Тем не менее даже вот эту жизнь в 1930-е годы многие вспоминают как островок благополучия, покоя, мира и счастливой жизни. Война разрушила судьбы не только отдельных людей, большинства крестьянских семей, добила традиционный быт деревень — она уничтожила целые поколения людей, которые не смогли передать дальше своего миропонимания, традиционной культуры. В цепи поколений появился черный провал.
Глава 4. О налогах
Неотъемлемая часть крестьянской жизни тех лет — тяжкий налоговый гнет. О нем с содроганием вспоминают все. Как и в дореволюционной России, колхозное крестьянство оставалось главным (и единственным) податным сословием страны. Крепостным крестьянам в дореволюционной России жилось, безусловно, лучше — они платили или оброк, или трудились на барщине. Колхозники же с самого начала были обречены и на то, и на другое: и трудиться бесплатно днем на колхозном поле и платить налоги со своего личного хозяйства, без которого им просто было не выжить.
Александр Сергеевич Бусыгин (1912) из села Кичма анализирует (как и многие старики) историю налогового гнета в советские годы: «Прошло лето, и к зиме народ опять начал объединяться в колхоз. Но теперь вошли уже не семнадцать, а все сорок дворов. Давали общий план на все сорок дворов, то есть на колхоз.
А налоги нисколько не понижались. Всего заставляли сдавать тринадцать видов налогов. Если есть корова — должен сдать 9 килограммов масла, с овечек брали 400 граммов шерсти и одну овчину, также брали брынзу,
Исключений при уплате налогов часто не делали ни для кого. Между тем неполных семей, сиротских домов было немало. С них требовали то же самое, что и со всех остальных. А выжить им было трудно, хотя мир не без добрых людей. Александра Петровна Бобкина (1923) вспоминает; «Ой, худо мы жили. Огород ведь у нас еще был, картошку мы там садили. Да малы были, ничего не понимали — чего уж, шесть круглых сирот. Садить-то садили, а на следующий день копали — исть-то надо, хочется ведь.
Налоги с нас, как и со всех других брали. А чем мы заплатим? За налог нам крышу сняли, тес забрали, мамину машинку унесли. Ваня потом соломы из колхоза привез, ею крышу и закрыли. Так вот мы и жили.
А деревня у нас крепкая, хорошая была, в 36 дворов. Никаких запретов и запоров у нас не было — палку поставишь и ладно. Чего брать-то было?
Бывало, что жалели нас. Сосед у нас Яша богатый был. В чашки капусты наложит, да еще огурцов наверх — наедимся как! У Яши тетка в доме жила.
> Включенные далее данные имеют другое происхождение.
Lemma skip_ws_len s : len (skip_ws s) <= len s.
Proof. induction s as [|c s IH]; simpl; [lia|]. destruct (is_ws c); simpl; lia. Qed.
Lemma span_digits_len s : len (span_digits s).1 + len (span_digits s).2 = len s.
Proof. induction s as [|c s IH]; simpl; [done|]. destruct (is_digit c); simpl; lia. Qed.
Lemma optional_len p s : len (optional p s).1 + len (optional p s).2 = len s.
Proof. destruct s as [|c s]; simpl; [done|]. destruct (p c); simpl; lia. Qed.
Lemma drop_len n s : len (drop n s) = len s - n.
Proof. revert s. induction n as [|n IH]; intros [|c s]; simpl; try done; try lia; try apply IH. Qed.
Lemma prefix_len s pre : HasPrefix s pre = true -> len pre <= len s.
Proof.
  revert s. induction pre as [|c pre IH]; intros [|c' s]; simpl; try lia; try done.
  unfold HasPrefix. simpl. destruct (Ascii.ascii_dec c c'); [|done]. intros H%IH. lia.
Qed.

Definition shrinks {A} (p : option (A * string)) (s : string) : Prop := forall a r, p = Some (a, r) -> len r < len s.

Lemma scan_body_shrinks s : shrinks (scan_body s) s.
Proof.
  assert (Hgen : forall n s, len s <= n -> shrinks (scan_body s) s).
  { induction n as [|n IH]; intros [|c s1] Hn a r; simpl in *; try lia; try done.
    assert (Hrec : forall p s', len s' <= n -> push p (scan_body s') = Some (a, r) -> len r < len s').
    { unfold push. intros p s' Hs' Hp. destruct (scan_body s') as [[b r']|] eqn:He; [|done]. simplify_eq. by eapply (IH s'). }
    destruct (byte_of c =? 34)%Z; [intros; simplify_eq; lia|]. destruct (byte_of c =? 92)%Z.
    - destruct s1 as [|e s2]; [done|]. simpl in *. destruct (simple_escape e); [intros Hx%Hrec; lia|].
      destruct (byte_of e =? 117)%Z; [|done].
      destruct s2 as [|h1 [|h2 [|h3 [|h4 s3]]]]; try done. simpl in *. case_match; [|done]. intros Hx%Hrec; lia.
    - destruct (byte_of c <? 32)%Z; [done|]. intros Hx%Hrec; lia. }
  by apply (Hgen (len s)).
Qed.

Lemma int_part_shrinks s : shrinks (int_part s) s.
Proof.
  intros a r. unfold int_part. destruct s as [|c s]; [done|]. destruct (is_byte 48 c); [intros; simplify_eq; simpl; lia|].
  destruct (is_digit c) eqn:Hd; [|done]. pose proof (span_digits_len s). simpl. rewrite Hd. intros. simplify_eq. simpl. lia.
Qed.
Lemma digits_after_len l a r : digits_after l = Some (a, r) -> len r <= len l.2.
Proof.
  unfold digits_after. pose proof (span_digits_len l.2). repeat case_match; intros; simplify_eq; lia.
Qed.
Lemma exponent_len s a r : exponent s = Some (a, r) -> len r <= len s.
Proof.
  unfold exponent. set (e := optional _ s). set (g := optional _ e.2).
  assert (len e.2 <= len s) by (pose proof (optional_len (fun c => is_byte 101 c || is_byte 69 c) s); fold e in H; lia).
  assert (len g.2 <= len e.2) by (pose proof (optional_len (fun c => is_byte 43 c || is_byte 45 c) e.2); fold g in H0; lia).
  case_match; [intros; simplify_eq; lia|]. intros Hd%digits_after_len. simpl in Hd. lia.
Qed.
Lemma scan_number_shrinks s : shrinks (scan_number s) s.
Proof.
  intros a r. unfold scan_number. pose proof (optional_len (is_byte 45) s) as Ho. destruct (optional (is_byte 45) s) as [m s1]. simpl in *.
  destruct (int_part s1) as [[i s2]|] eqn:Hi; [|done]. apply int_part_shrinks in Hi. simpl.
  pose proof (optional_len (is_byte 46) s2) as Ho2.
  destruct (digits_after _) as [[f s3]|] eqn:Hf; [|done]. apply digits_after_len in Hf. simpl.
  destruct (exponent s3) as [[e s4]|] eqn:He; [|done]. apply exponent_len in He. simpl. intros. simplify_eq. lia.
Qed.

(** A parser of values that shortens its input and never runs dry below [n]. *)
Definition advances {A} (p : string -> parsed A) : Prop := forall s a r, p s = Got a r -> len r < len s.
Definition wet {A} (n : nat) (p : string -> parsed A) : Prop := forall s, len s < n -> p s <> Dry.

Lemma bindp_Got {A B} (p : parsed A) (k : A -> string -> parsed B) b r :
  bindp p k = Got b r -> exists a r', p = Got a r' /\ k a r' = Got b r.
Proof. destruct p; simpl; try done. eauto. Qed.
Lemma bindp_wet {A B} (p : parsed A) (k : A -> string -> parsed B) :
  p <> Dry -> (forall a r, p = Got a r -> k a r <> Dry) -> bindp p k <> Dry.
Proof. destruct p; simpl; try done. eauto. Qed.
Lemma lift_scan_Got {A} (p : option (A * string)) a r : lift_scan p = Got a r -> p = Some (a, r).
Proof. destruct p as [[]|]; simpl; [|done]. intros. by simplify_eq. Qed.

Lemma member_key_advances : advances member_key.
Proof.
  intros [|q s1] a r; simpl; [done|]. destruct (is_byte 34 q); [|done].
  intros (body & r1 & Hb & Hk)%bindp_Got. apply lift_scan_Got, scan_body_shrinks in Hb.
  pose proof (skip_ws_len r1). destruct (skip_ws r1) as [|c r']; [done|]. destruct (is_byte 58 c); [|done].
  simplify_eq. pose proof (skip_ws_len r'). simpl in *. lia.
Qed.
Lemma member_key_wet s : member_key s <> Dry.
Proof.
  destruct s as [|q s1]; simpl; [done|]. destruct (is_byte 34 q); [|done]. apply bindp_wet; [by destruct (scan_body s1) as [[]|]|].
  intros body r _. destruct (skip_ws r) as [|c r']; [done|]. by destruct (is_byte 58 c).
Qed.

Section containers.
Context (pv : string -> parsed jv) (Hpv : advances pv).

Lemma elements_advances f : advances (elements pv f).
Proof.
  induction f as [|f IH]; intros s a r; simpl; [done|].
  intros (v & r1 & Hv%Hpv & Hk)%bindp_Got. pose proof (skip_ws_len r1).
  destruct (skip_ws r1) as [|c r']; [done|]. simpl in *. destruct (is_byte 44 c).
  - apply bindp_Got in Hk as (l & r2 & Hl%IH & Hg). simplify_eq. pose proof (skip_ws_len r'). lia.
  - destruct (is_byte 93 c); [|done]. simplify_eq. lia.
Qed.
Lemma members_advances f : advances (members pv f).
Proof.
  induction f as [|f IH]; intros s a r; simpl; [done|].
  intros (key & s1 & Hkey%member_key_advances & Hk)%bindp_Got. apply bindp_Got in Hk as (v & r1 & Hv%Hpv & Hk).
  pose proof (skip_ws_len r1). destruct (skip_ws r1) as [|c r']; [done|]. simpl in *. destruct (is_byte 44 c).
  - apply bindp_Got in Hk as (l & r2 & Hl%IH & Hg). simplify_eq. pose proof (skip_ws_len r'). lia.
  - destruct (is_byte 125 c); [|done]. simplify_eq. lia.
Qed.
Lemma elements_wet n f s : wet n pv -> len s < n -> len s < f -> elements pv f s <> Dry.
Proof.
  intros Hw. revert s. induction f as [|f IH]; intros s Hn Hf; [lia|]. simpl.
  apply bindp_wet; [by apply Hw|]. intros v r1 Hv%Hpv. pose proof (skip_ws_len r1).
  destruct (skip_ws r1) as [|c r']; [done|]. simpl in *. destruct (is_byte 44 c); [|by destruct (is_byte 93 c)].
  pose proof (skip_ws_len r'). apply bindp_wet; [apply IH; lia|done].
Qed.
Lemma members_wet n f s : wet n pv -> len s < n -> len s < f -> members pv f s <> Dry.
Proof.
  intros Hw. revert s. induction f as [|f IH]; intros s Hn Hf; [lia|]. simpl.
  apply bindp_wet; [apply member_key_wet|]. intros key s1 Hkey%member_key_advances.
  apply bindp_wet; [apply Hw; lia|]. intros v r1 Hv%Hpv. pose proof (skip_ws_len r1).
  destruct (skip_ws r1) as [|c r']; [done|]. simpl in *. destruct (is_byte 44 c); [|by destruct (is_byte 125 c)].
  pose proof (skip_ws_len r'). apply bindp_wet; [apply IH; lia|done].
Qed.
End containers.

Lemma keyword_step s pre : HasPrefix s pre = true -> pre <> "" -> len (drop (len pre) s) < len s.
Proof. intros Hp%prefix_len Hne. rewrite drop_len. destruct pre; [done|]. simpl in *. lia. Qed.
Lemma keyword_advances : advances keyword.
Proof.
  intros s a r. unfold keyword.
  destruct (HasPrefix s "null") eqn:H1; [by intros [= <- <-]; apply keyword_step in H1|].
  destruct (HasPrefix s "true") eqn:H2; [by intros [= <- <-]; apply keyword_step in H2|].
  destruct (HasPrefix s "false") eqn:H3; [by intros [= <- <-]; apply keyword_step in H3|].
  intros (lit & r1 & Hl & Hg)%bindp_Got. simplify_eq. by apply lift_scan_Got, scan_number_shrinks in Hl.
Qed.
Lemma keyword_wet s : keyword s <> Dry.
Proof. unfold keyword. repeat case_match; try done. by destruct (scan_number s) as [[]|]. Qed.
Lemma closes_len b s r : closes b s = Some r -> len r < len s.
Proof. destruct s as [|c s]; simpl; [done|]. destruct (is_byte b c); [|done]. intros. simplify_eq. lia. Qed.

Lemma value_advances f d : advances (value f d).
Proof.
  revert d. induction f as [|f IH]; intros d s a r; simpl; [done|]. destruct s as [|c s']; [done|].
  pose proof (skip_ws_len s') as Hws.
  destruct (is_byte 91 c); [|destruct (is_byte 123 c); [|destruct (is_byte 34 c)]].
  1,2: destruct (maxNestingDepth <=? d)%Z; [done|].
  - destruct (closes 93 (skip_ws s')) as [r'|] eqn:Hc; [intros; simplify_eq; apply closes_len in Hc; simpl; lia|].
    intros (l & r1 & Hl%elements_advances & Hg)%bindp_Got; [|apply IH]. simplify_eq. simpl. lia.
  - destruct (closes 125 (skip_ws s')) as [r'|] eqn:Hc; [intros; simplify_eq; apply closes_len in Hc; simpl; lia|].
    intros (l & r1 & Hl%members_advances & Hg)%bindp_Got; [|apply IH]. simplify_eq. simpl. lia.
  - intros (b & r1 & Hl%lift_scan_Got%scan_body_shrinks & Hg)%bindp_Got. simplify_eq. simpl. lia.
  - apply keyword_advances.
Qed.
Lemma value_wet f d : wet f (value f d).
Proof.
  revert d. induction f as [|f IH]; intros d s Hs; [lia|]. simpl. destruct s as [|c s']; [done|]. simpl in Hs.
  pose proof (skip_ws_len s') as Hws.
  destruct (is_byte 91 c); [|destruct (is_byte 123 c); [|destruct (is_byte 34 c)]].
  1,2: destruct (maxNestingDepth <=? d)%Z; [done|].
  - destruct (closes 93 _); [done|].
    apply bindp_wet; [eapply (elements_wet _ (value_advances _ _)); [apply IH|lia|lia]|done].
  - destruct (closes 125 _); [done|].
    apply bindp_wet; [eapply (members_wet _ (value_advances _ _)); [apply IH|lia|lia]|done].
  - by destruct (scan_body s') as [[]|].
  - apply keyword_wet.
Qed.

(** [parse_json] never stops for want of fuel: it decides every text. *)
Lemma json_parse_total s : value (S (len s)) 0 (skip_ws s) <> Dry.
Proof. apply value_wet. pose proof (skip_ws_len s). lia. Qed.
End progress.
Так она нам все через забор картошку, помидоры кидала, чтобы Яша не видел и не ругался».
Цифры разных налогов намертво врезались в память крестьянок. Они и сегодня называют их без запинки. Сдавая все мало-мальски съедобное, сами они вынуждены были питаться суррогатами хлеба. Анна Ивановна Карачева (1906): «Урожай-то плохой был, и колхозникам на трудодни только по 50 грамм муки давали. Это лето мы все на себе отработали. Налоги большие стали на нас накладывать. На усадьбу картошек по 3 центнера, мяса 44 килограмма накладывали, яиц по 7 десятков с дому, с овечки 400 граммов шерсти. Все это сдать к осени надо было. И еще 320 литров молока. А я маслом платила по 8 кг. Мы хоть сыворотку сами ели. Хлеб-то мы такой пекли: два ведра картошек натрем, крахмала-то на кисель убавишь, лебедой замесишь (еще и опилом замешивали). Глотать-то такой хлеб не можешь, но с обратом ели. Картошку-то весной насадили и ести-то больше нечего. Так мы кисленку ели. Ее мы подсушивали, собирали и сочни пекли. А кто — липовый лист собирал и такие сочни пекли. А кто из клевера».
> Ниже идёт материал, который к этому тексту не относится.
(* ===== verification/JsonRoundtrip.v ===== *)
(** * What is written as JSON reads back

    [Json]'s encoder against [Unmarshal]'s parser: valid UTF-8 survives the
    escaping of string literals, decimals carry no leading zero, and a value
    parses to itself with the text of each of its parts. *)
From Stdlib Require Import Ascii.
From S2P Require Import Prelude GoStrings Domain GoTime Json Normalise Unmarshal.

(** ** Strings read back as they were written *)
(** Decides the comparisons of a goal by linear arithmetic. *)
Ltac zbool := repeat match goal with
  | |- context [?a <? ?b] => first [rewrite (proj2 (Z.ltb_lt a b)) by lia | rewrite (proj2 (Z.ltb_ge a b)) by lia]
  | |- context [?a <=? ?b] => first [rewrite (proj2 (Z.leb_le a b)) by lia | rewrite (proj2 (Z.leb_gt a b)) by lia]
  | |- context [?a =? ?b] => first [rewrite (proj2 (Z.eqb_eq a b)) by lia | rewrite (proj2 (Z.eqb_neq a b)) by lia]
  end.
Ltac bytes := rewrite ?byte_of_of_byte by lia.

Section strings.

Definition scalar (r : Z) : bool := (0 <=? r) && (r <=? 1114111) && negb (is_surrogate r).
Definition utf8 (rs : list Z) : string := String.concat "" (encode_rune <$> rs).
(** [utf8.ValidString] *)
Definition valid_utf8 (s : string) : bool := forallb scalar (runes s) && String.eqb (utf8 (runes s)) s.

Lemma scalar_iff r : scalar r = true <-> 0 <= r <= 1114111 /\ (r < 55296 \/ 57344 <= r).
Proof.
  unfold scalar, is_surrogate. rewrite !andb_true_iff, negb_true_iff, andb_false_iff, !Z.leb_le, Z.leb_gt, Z.ltb_ge. lia.
Qed.

(** The bytes of an encoded rune. *)
Definition rune_bytes (r : Z) : list Z :=
  if r <? 128 then [r]
  else if r <? 2048 then [192 + r / 64; 128 + r mod 64]
  else if r <? 65536 then [224 + r / 4096; 128 + (r / 64) mod 64; 128 + r mod 64]
  else [240 + r / 262144; 128 + (r / 4096) mod 64; 128 + (r / 64) mod 64; 128 + r mod 64].
Lemma encode_rune_bytes r : scalar r = true -> encode_rune r = bytes_string (rune_bytes r).
Proof.
  intros Hr%scalar_iff. unfold encode_rune, rune_bytes. f_equal.
  destruct (Z.ltb_spec r 128); zbool; simpl; [done|].
  destruct (Z.ltb_spec r 2048); zbool; simpl; [done|].
  replace ((55296 <=? r) && (r <=? 57343)) with false; [done|].
  symmetry. apply andb_false_iff. rewrite Z.leb_gt, Z.leb_gt. lia.
Qed.

Lemma str_app_cons c (s t : string) : (String c s ++ t)%string = String c (s ++ t).
Proof. done. Qed.
Lemma bytes_string_cons b l : bytes_string (b :: l) = String (of_byte b) (bytes_string l).
Proof. done. Qed.

(** Base-64 digits of a rune, as numbers linear arithmetic can use. *)
Lemma rune_digits r : 0 <= r -> exists a b c d, r = 262144 * a + 4096 * b + 64 * c + d /\ 0 <= a /\ 0 <= b < 64 /\ 0 <= c < 64 /\ 0 <= d < 64 /\
  r / 64 = 4096 * a + 64 * b + c /\ r mod 64 = d /\ r / 4096 = 64 * a + b /\ (r / 64) mod 64 = c /\ r / 262144 = a /\ (r / 4096) mod 64 = b.
Proof.
  intros Hr. exists (r / 262144), ((r / 4096) mod 64), ((r / 64) mod 64), (r mod 64).
  replace (r / 262144) with (r / 64 / 64 / 64) by (rewrite !Z.div_div; lia || done).
  replace (r / 4096) with (r / 64 / 64) by (rewrite Z.div_div; lia || done). euclid.
Qed.
(** One step of [runes] on two, three and four bytes. *)
Lemma runes_step c0 s1 : runes (String c0 s1) =
  if byte_of c0 <? 128 then byte_of c0 :: runes s1 else
  match s1 with
  | "" => [RuneError]
  | String c1 s2 =>
      if (194 <=? byte_of c0) && (byte_of c0 <=? 223) && cont c1
      then ((byte_of c0 - 192) * 64 + (byte_of c1 - 128)) :: runes s2 else
      match s2 with
      | "" => RuneError :: runes s1
      | String c2 s3 =>
          if (224 <=? byte_of c0) && (byte_of c0 <=? 239) && accept2 (byte_of c0) c1 && cont c2
          then ((byte_of c0 - 224) * 4096 + (byte_of c1 - 128) * 64 + (byte_of c2 - 128)) :: runes s3 else
          match s3 with
          | "" => RuneError :: runes s1
          | String c3 s4 =>
              if (240 <=? byte_of c0) && (byte_of c0 <=? 244) && accept2 (byte_of c0) c1 && cont c2 && cont c3
              then ((byte_of c0 - 240) * 262144 + (byte_of c1 - 128) * 4096
                    + (byte_of c2 - 128) * 64 + (byte_of c3 - 128)) :: runes s4
              else RuneError :: runes s1
          end
      end
  end.
Proof. reflexivity. Qed.
Lemma in_range_byte lo hi b : 0 <= b < 256 -> lo <= b <= hi -> in_range lo hi (of_byte b) = true.
Proof. intros Hb Hr. unfold in_range. bytes. by zbool. Qed.
Lemma cont_byte x : 0 <= x < 64 -> cont (of_byte (128 + x)) = true.
Proof. intros. by apply (in_range_byte 128 191); lia. Qed.

Lemma runes_encode r t : scalar r = true -> runes (encode_rune r ++ t) = r :: runes t.
Proof.
  intros Hs. rewrite encode_rune_bytes by done. apply scalar_iff in Hs as [Hr Hsur]. unfold rune_bytes.
  destruct (rune_digits r) as (a & b & c & d & Hsum & Ha & Hb & Hc & Hd & -> & -> & -> & -> & -> & ->); [lia|].
  destruct (Z.ltb_spec r 128); [|destruct (Z.ltb_spec r 2048); [|destruct (Z.ltb_spec r 65536)]];
    rewrite !bytes_string_cons; rewrite !str_app_cons; change (bytes_string [] ++ t)%string with t;
    rewrite runes_step; bytes; cbv beta match; rewrite ?cont_byte by lia; zbool; cbn [andb].
  - done.
  - f_equal. lia.
  - replace (accept2 _ _) with true; [cbn [andb]; f_equal; lia|]. symmetry.
    unfold accept2. repeat case_match; try apply cont_byte; try lia; apply in_range_byte; rewrite ?Z.eqb_eq in *; lia.
  - replace (accept2 _ _) with true; [cbn [andb]; f_equal; lia|]. symmetry.
    unfold accept2. repeat case_match; try apply cont_byte; try lia; apply in_range_byte; rewrite ?Z.eqb_eq in *; lia.
Qed.
Lemma take_app_long n (p t : string) : (String.length p <= n)%nat -> take n (p ++ t) = (p ++ take (n - String.length p) t)%string.
Proof.
  revert n. induction p as [|c p IH]; intros n Hn; [by replace (n - _)%nat with n by (simpl; lia)|].
  destruct n as [|n]; simpl in Hn; [lia|]. rewrite !str_app_cons. simpl. by rewrite IH by lia.
Qed.
Lemma encode_rune_len r : scalar r = true -> (1 <= String.length (encode_rune r) <= 4)%nat.
Proof. intros Hs. rewrite encode_rune_bytes by done. unfold rune_bytes. repeat case_match; simpl; lia. Qed.
Lemma prefix_app (p t : string) : HasPrefix (p ++ t) p = true.
Proof. unfold HasPrefix. induction p as [|c p IH]; [by destruct t|]. rewrite str_app_cons. simpl. by destruct (ascii_dec c c). Qed.
Lemma first_rune r t : scalar r = true -> default RuneError (head (runes (take 4 (encode_rune r ++ t)))) = r.
Proof. intros Hs. pose proof (encode_rune_len r Hs). rewrite take_app_long by lia. by rewrite runes_encode. Qed.
Lemma no_replacement r t : (r =? RuneError) && negb (HasPrefix (encode_rune r ++ t) (encode_rune RuneError)) = false.
Proof. destruct (Z.eqb_spec r RuneError) as [->|]; [by rewrite prefix_app|done]. Qed.

(** Counters skip exactly the text they count. *)
Lemma json_chars_skip (p t : string) : json_chars (String.length p) (p ++ t) = json_chars O t.
Proof. induction p as [|c p IH]; [done|]. exact IH. Qed.
Lemma unquote_skip (p t : string) : unquote (String.length p) (p ++ t) = unquote O t.
Proof. induction p as [|c p IH]; [done|]. exact IH. Qed.

(** What the encoder writes for a rune. *)
Definition json_rune (r : Z) : string :=
  if r <? 128 then json_ascii r else if (r =? 8232) || (r =? 8233) then u_escape r else encode_rune r.

Lemma encode_small r : 0 <= r < 128 -> encode_rune r = ch r.
Proof. intros Hr. unfold encode_rune. by zbool. Qed.
Lemma encode_big r : scalar r = true -> 128 <= r -> exists b p, encode_rune r = String (of_byte b) p /\ 128 <= b < 256.
Proof.
  intros Hs Hr. rewrite encode_rune_bytes by done. apply scalar_iff in Hs as [Hb _]. unfold rune_bytes. zbool.
  repeat case_match; eexists _, _; (split; [apply bytes_string_cons|]);
    repeat match goal with H : (_ <? _) = true |- _ => apply Z.ltb_lt in H end; euclid.
Qed.

Lemma json_chars_rune r t : scalar r = true -> json_chars O (encode_rune r ++ t) = (json_rune r ++ json_chars O t)%string.
Proof.
  intros Hs. unfold json_rune. destruct (Z.ltb_spec r 128) as [Hlt|Hge].
  { pose proof Hs as Hr%scalar_iff. rewrite encode_small by lia. unfold ch. rewrite str_app_cons. simpl. bytes. by zbool. }
  destruct (encode_big r Hs Hge) as (b & p & He & Hb).
  pose proof (first_rune r t Hs) as Hf. pose proof (no_replacement r t) as Hn. pose proof (json_chars_skip p t) as Hk.
  rewrite He in *. rewrite str_app_cons in *. cbn [json_chars]. bytes. zbool. rewrite Hf, Hn, He. simpl String.length.
  rewrite Nat.sub_succ, Nat.sub_0_r, Hk. done.
Qed.

(** Hexadecimal escapes. *)
Lemma hex_digit_ok d : 0 <= d < 16 -> is_hex (hex_digit d) = true /\ hex_val (hex_digit d) = d.
Proof.
  intros Hd. assert (Hb : byte_of (hex_digit d) = if d <? 10 then 48 + d else 87 + d).
  { unfold hex_digit. apply byte_of_of_byte. destruct (d <? 10) eqn:He; [apply Z.ltb_lt in He|]; lia. }
  unfold is_hex, hex_val, digit_val, in_range, is_digit. rewrite Hb. destruct (Z.ltb_spec d 10); zbool; simpl; lia.
Qed.
Definition hexes (r : Z) : string :=
  String (hex_digit (r / 4096 mod 16)) (String (hex_digit (r / 256 mod 16)) (String (hex_digit (r / 16 mod 16)) (String (hex_digit (r mod 16)) ""))).
Lemma u_escape_hexes r : u_escape r = String (of_byte 92) (String (of_byte 117) (hexes r)).
Proof. done. Qed.
Lemma getu4_escape r t : 0 <= r < 65536 -> getu4 (u_escape r ++ t) = Some r.
Proof.
  intros Hr. rewrite u_escape_hexes. unfold hexes. rewrite !str_app_cons. unfold getu4.
  change (byte_of (of_byte 92) =? 92) with true. change (byte_of (of_byte 117) =? 117) with true. cbn [andb hex4].
  destruct (hex_digit_ok (r / 4096 mod 16)) as [-> ->]; [euclid|]. destruct (hex_digit_ok (r / 256 mod 16)) as [-> ->]; [euclid|].
  destruct (hex_digit_ok (r / 16 mod 16)) as [-> ->]; [euclid|]. destruct (hex_digit_ok (r mod 16)) as [-> ->]; [euclid|].
  cbn [andb]. f_equal. euclid.
Qed.
Lemma unquote_escape r t : 0 <= r < 65536 -> is_surrogate r = false -> unquote O (u_escape r ++ t) = (encode_rune r ++ unquote O t)%string.
Proof.
  intros Hr Hs. pose proof (getu4_escape r t Hr) as Hg. rewrite u_escape_hexes in *. rewrite str_app_cons in *.
  cbn [unquote]. change (byte_of (of_byte 92) =? 92) with true. cbn match. rewrite Hg, Hs.
  by rewrite (unquote_skip (String (of_byte 117) (hexes r)) t : unquote 5 _ = _).
Qed.
Lemma scan_escape r t : 0 <= r < 65536 -> scan_body (u_escape r ++ t) = push (u_escape r) (scan_body t).
Proof.
  intros Hr. rewrite u_escape_hexes. unfold hexes. rewrite !str_app_cons. cbn [scan_body].
  change (byte_of (of_byte 92) =? 34) with false. change (byte_of (of_byte 92) =? 92) with true.
  change (simple_escape (of_byte 117)) with false. change (byte_of (of_byte 117) =? 117) with true. cbv beta match.
  destruct (hex_digit_ok (r / 4096 mod 16)) as [-> _]; [euclid|]. destruct (hex_digit_ok (r / 256 mod 16)) as [-> _]; [euclid|].
  destruct (hex_digit_ok (r / 16 mod 16)) as [-> _]; [euclid|]. destruct (hex_digit_ok (r mod 16)) as [-> _]; [euclid|]. done.
Qed.

(** Bytes a literal may hold unescaped. *)
Definition plain (c : ascii) : bool := (32 <=? byte_of c) && negb (byte_of c =? 34) && negb (byte_of c =? 92).
Lemma push_push p q r : push p (push q r) = push (p ++ q) r.
Proof. destruct r as [[b t]|]; simpl; [|done]. by rewrite str_app_assoc. Qed.
Lemma push_nil r : push "" r = r.
Proof. by destruct r as [[b t]|]. Qed.
Lemma scan_plain p t : forall_bytes plain p = true -> scan_body (p ++ t) = push p (scan_body t).
Proof.
  induction p as [|c p IH]; intros Hp; [by rewrite push_nil|]. simpl in Hp. apply andb_true_iff in Hp as [Hc Hp].
  unfold plain in Hc. rewrite !andb_true_iff, !negb_true_iff in Hc. destruct Hc as [[H1 H2] H3]. apply Z.leb_le in H1.
  rewrite str_app_cons. cbn [scan_body]. rewrite H2, H3. zbool. rewrite (IH Hp), push_push. done.
Qed.
Lemma unquote_ascii p t : forall_bytes (fun c => plain c && (byte_of c <? 128)) p = true -> unquote O (p ++ t) = (p ++ unquote O t)%string.
Proof.
  induction p as [|c p IH]; intros Hp; [done|]. simpl in Hp. rewrite !andb_true_iff in Hp. destruct Hp as [[Hc Hlt] Hp].
  unfold plain in Hc. rewrite !andb_true_iff, !negb_true_iff in Hc. destruct Hc as [[H1 H2] H3].
  rewrite !str_app_cons. cbn [unquote]. by rewrite H3, Hlt, (IH Hp).
Qed.
Lemma encode_plain r : scalar r = true -> 128 <= r -> forall_bytes plain (encode_rune r) = true.
Proof.
  intros Hs Hr. rewrite encode_rune_bytes by done. apply scalar_iff in Hs as [Hb _]. unfold rune_bytes.
  assert (Hp : forall b s, 128 <= b < 256 -> forall_bytes plain s = true -> forall_bytes plain (String (of_byte b) s) = true).
  { intros b s Hx Hs'. simpl. unfold plain. bytes. by zbool. }
  zbool. repeat case_match; rewrite !bytes_string_cons; repeat match goal with H : (_ <? _) = true |- _ => apply Z.ltb_lt in H end;
    repeat (apply Hp; [euclid|]); done.
Qed.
Характерно, что на протяжении всех 1930-1940-х годов происходило постоянное увеличение налогового бремени, рост количества налогов на каждое крестьянское хозяйство. Тяжесть их к началу 1950-х годов была совершенно неподъемной. Интересно, что обязательные поставки продукции колхозов государству крестьяне по старинке называли разверсткой. По сути, так оно и было. Только в гражданскую войну продразверстку брали с каждого крестьянского хозяйства (и хозяин мог сопротивляться, что-то прятать), а здесь все начисто выгребали с коллективного — и никто пикнуть не смел. А.Е. Боброва (1923): «Народ в колхозах в 30-е годы трудился от зари до зари, трудодней было неимоверно, а в амбарах ничего. Хлеба не доставалось, только картошка по трудодням. Жители деревни жили за счет своего осырка (участка). Молоко, масло, яйца, шерсть сдавали государству, себе ничего не оставалось почти».
Налоги не просто разорили деревню, они заставили покинуть родные места основную массу сельского населения. Жизнь в колхозной деревне зашла в тупик. Это отчетливо видели все. «В колхоз вошли в 1932 году. Председателем стал Коля Ванюлихин. Лошадей, взяли, по корове оставили. Некоторые свой скот продавать стали, так с них штраф брали по 100 рублей. Землю в колхозе напоперешку стали пахать (поперек полос), чтобы всем одинаково было. Около каждого дома двадцать пять соток земли одворицы оставили. Такие усадьбы у нас были. У Зайчиков, у Мосиных — по 40 соток, а так везде было по 25. До колхозу за землю подати платили деньгами. До колхозу хлеб не продавали, все на свою семью. Деньги брались только, если вот скотину продавали или от промысла. Лапти, холст, ягоды, еще чего на базар возили. А в колхозе стали все брать: картошку, яйца брали. Есть ли, нет ли зерно — маленько ведь посеешь, а все равно брали, мясо, шерсть, молоко. Сначала работали за хлеб, а в войну да после войны — все даром! Траву ели, да работали все. Дошло до того, что платить за работу в колхозе совсем не стали. Записывали только трудодни, а на них выдавать было нечего — все уходило на разверстку. Кормились кой-как со своего огорода да хозяйства. Коровы почти у всех были поначалу. Потом налоги установили на все. Сено косить не давали. Распоряжались во всем уполномоченные из городу. Косили сено для коровы тайком, по болотам. Выносили с ребятишками на руках ночью. И все время боялись, что вот придут, опишут все сено на сарае и отберут. И было такое не раз! Да еще суда все время боялись. Судили за каждый пустяк, даже за то, что колоски и гнилую картошку на поле собирали. И некому было пожаловаться. Двадцать два мужика и одна девушка не вернулись с фронта, остались подростки да женщины. И нельзя никого обвинять, можно было только плакать. И горько плакали люди, уезжая из родных мест. Оставляли свои дома, опустели целые деревни. Кто хоть как-то мог устроиться на работу — все уезжали. Многие девушки уходили в няньки, потому что без справки от колхоза на работу тоже не брали. Многие деревни теперь уже перепаханы и следов от них нет».